Between Sept. 21 and Oct. 9, the KDE management audit team virtually conducted 1,588 interviews with various JCPS stakeholders, including members of the school board, members of school-based decision making councils, district and school administrators, and certified and classified staff. The team reviewed district data, documents and the corrective action plan throughout the process.
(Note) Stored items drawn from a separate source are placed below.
Definition validate_command_capability (command : CommandConfig) : anyhow unit :=
  fail_if (command_enabled command && negb (command_execution features))
    (bs "MCP__COMMAND__ENABLED requires a binary built with the command-execution feature").

Definition within (lo hi n : N) : bool := ((lo <=? n) && (n <=? hi))%N.
Definition validate_transport_security (transport : TransportConfig) : anyhow unit :=
  _ ← fail_if (bool_decide (allowed_hosts transport = []))
        (bs "MCP__TRANSPORT__ALLOWED_HOSTS must contain at least one exact host");
  _ ← fail_if (bool_decide (allowed_origins transport = []))
        (bs "MCP__TRANSPORT__ALLOWED_ORIGINS must contain at least one exact origin");
  _ ← fail_if (existsb (λ host, is_none (normalize_host host)) (allowed_hosts transport))
        (bs "MCP__TRANSPORT__ALLOWED_HOSTS contains an invalid host");
  _ ← fail_if (existsb (λ origin, is_none (normalize_origin origin)) (allowed_origins transport))
        (bs "MCP__TRANSPORT__ALLOWED_ORIGINS contains an invalid origin");
  _ ← fail_if (negb (within (N.of_nat MIN_CONFIGURED_CONCURRENT_REQUESTS)
                        (N.of_nat MAX_CONFIGURED_CONCURRENT_REQUESTS) (max_concurrent_requests transport)))
        (bs "MCP__TRANSPORT__MAX_CONCURRENT_REQUESTS must be between 1 and 64");
  _ ← fail_if (negb (within MIN_CONFIGURED_REQUEST_TIMEOUT_SECONDS MAX_CONFIGURED_REQUEST_TIMEOUT_SECONDS
                        (request_timeout_seconds transport)))
        (bs "MCP__TRANSPORT__REQUEST_TIMEOUT_SECONDS must be between 1 and 300");
  fail_if (negb (within MIN_CONFIGURED_BODY_BYTES MAX_CONFIGURED_BODY_BYTES (max_body_bytes transport)))
    (bs "MCP__TRANSPORT__MAX_BODY_BYTES must be between 1024 and 8388608").

(** ** Loading *)

Definition default_hosts (listener_port : bytes) : list bytes :=
  [bs "localhost:" ++ listener_port; bs "127.0.0.1:" ++ listener_port; bs "[::1]:" ++ listener_port].
Definition default_origins (listener_port : bytes) : list bytes :=
  [bs "http://localhost:" ++ listener_port; bs "http://127.0.0.1:" ++ listener_port;
   bs "http://[::1]:" ++ listener_port].

Section load.
Context (read_variable : bytes → Result VarError bytes).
In other business, the board:

  • Adopted a resolution recognizing KBE Executive Director Jennifer Fraker. The Dec. 2 meeting was Fraker’s final meeting with the department before she begins her new role with the Kentucky Council on Postsecondary Education (CPE);
  • Adopted a resolution to establish the Commonwealth Education Continuum;
  • Approved the KBE Kevin C. Brown Strategic Priority Award recipient. The award will be presented at the board’s regular meeting in February;
  • Heard reports from CPE Associate Vice President Amanda Ellis, Kentucky High School Athletic Association (KHSAA) Commissioner Julian Tackett and Lt. Gov. and Education and Workforce Development Cabinet Secretary Jacqueline Coleman, who serves as an ex officio KBE member;
  • Approved consent agenda items:
    • New District Facility Plans for the Anderson County, Bellevue Independent, Caldwell County, Carter County, Marshall County, Pike County and Raceland-Worthington Independent School Districts;
    • District Facility Plan Amendments for the Hardin and Scott County School Districts;
    • 2020-2021 Local District Tax Rates Levied;
    • Amendment to 702 KAR 5:080, Bus Drivers’ Qualifications;
    • 2019 Carl D. Perkins Consolidated Annual Report;
    • Waiver of KY Tech Policy 08.5- Flagging Programs and Student/Teacher Ratios;
    • Amendment to 703 KAR 5:280, School Improvement Procedures;
    • Application of waiver of administrative regulations from the Kenton County School District;
    • Accepted a report on Title IX Deficiencies from Tackett, KHSAA General Counsel Chad Collins and KDE General Counsel Todd G. Allen;
    • Accepted a KDE employment report from KDE Associate Commissioner Robin Kinney and Lynn McGowan-McNear, director of KDE’s Division of Resource Management;
  • Recognized the recipients of the 2019-2020 Presidential Award for Excellence in Mathematics and Science Teaching;
  • Presented the 2020 Kevin N. Noland-Mary Ann Miller Award to KDE Associate Commissioner Gretta Hylton;
  • Approved 2020-2021 Local District Working Budgets and instructed KDE to request the Ashland Independent school district, which has not submitted a working budget, provide the department with a report of the financial position of the district within 30 days;
  • Approved 704 KAR 8:110, Kentucky Academic Standards for World Language, which contains the minimum required academic content for any world language course or program offered in Kentucky’s public schools;
  • Heard an update on the status of the most recent audit activities in KDE and local school districts;
  • Approved Glass’ proposed 2020-2021 goals and agreed the goals will be used as part of his 2021 performance evaluation; and
  • Established its vision statement, mission statement and goals.